*WHAT IS BEING ASKED*. Among the entries below, please repeat exactly and only the lines from the line containing "destruct (Z.eqb_spec (poll_list" to the line containing "Definition push (m", both lines included.

---------- GIVEN RECORDS ----------

Lemma unordered_pop m q l :
  holds m q l → (pop m q).1 = default 0 (list.head l) ∧ holds m (pop m q).2 (tail l).
Proof.
  intros (l1 & l2 & H1 & H2 & -> & Hnd). unfold pop.
  destruct (Z.eqb_spec (poll_list q) 0) as [E|E]; cbn [negb].
  - rewrite E in *. apply chain_nil in H1 as ->. cbn [app].
    destruct (Z.eqb_spec (head q) 0) as [Eh|Eh].
    + rewrite Eh in H2. apply chain_nil in H2 as ->. split; [done|]. apply holds_empty.
    + destruct (chain_cons_inv _ _ _ H2 Eh) as (l' & -> & Hl'). split; [done|].
      apply NoDup_cons in Hnd as [_ Hnd]. exists l', []. rewrite app_nil_r. done.
  - destruct (chain_cons_inv _ _ _ H1 E) as (l' & -> & Hl'). split; [done|].
    cbn [app tail]. apply NoDup_cons in Hnd as [_ Hnd]. by exists l', l2.
Qed.

(** The other items may change their links. *)
Lemma holds_insert m q l x v : holds m q l → x ∉ l → holds (<[x := v]> m) q l.
Proof.
  intros (l1 & l2 & H1 & H2 & -> & Hnd) Hx. rewrite elem_of_app in Hx. exists l1, l2.
  split_and!; try done; (apply chain_insert; [tauto|done]).
Qed.

End Unordered.

(** ** [queue_mpsc] *)

Module Mpsc.

Record t := mk { pushlist : Z; poplist : Z }.

Definition empty : t := mk 0 0.

Definition is_empty (q : t) : bool := (poplist q =? 0) && (pushlist q =? 0).

Definition push (m : memory) (q : t) (item : Z) : memory * t :=
  (<[item := pushlist q]> m, mk item (poplist q)).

----------

*WRITTEN RESPONSE*.
  destruct (Z.eqb_spec (poll_list q) 0) as [E|E]; cbn [negb].
  - rewrite E in *. apply chain_nil in H1 as ->. cbn [app].
    destruct (Z.eqb_spec (head q) 0) as [Eh|Eh].
    + rewrite Eh in H2. apply chain_nil in H2 as ->. split; [done|]. apply holds_empty.
    + destruct (chain_cons_inv _ _ _ H2 Eh) as (l' & -> & Hl'). split; [done|].
      apply NoDup_cons in Hnd as [_ Hnd]. exists l', []. rewrite app_nil_r. done.
  - destruct (chain_cons_inv _ _ _ H1 E) as (l' & -> & Hl'). split; [done|].
    cbn [app tail]. apply NoDup_cons in Hnd as [_ Hnd]. by exists l', l2.
Qed.

(** The other items may change their links. *)
Lemma holds_insert m q l x v : holds m q l → x ∉ l → holds (<[x := v]> m) q l.
Proof.
  intros (l1 & l2 & H1 & H2 & -> & Hnd) Hx. rewrite elem_of_app in Hx. exists l1, l2.
  split_and!; try done; (apply chain_insert; [tauto|done]).
Qed.

End Unordered.

(** ** [queue_mpsc] *)

Module Mpsc.

Record t := mk { pushlist : Z; poplist : Z }.

Definition empty : t := mk 0 0.

Definition is_empty (q : t) : bool := (poplist q =? 0) && (pushlist q =? 0).

Definition push (m : memory) (q : t) (item : Z) : memory * t :=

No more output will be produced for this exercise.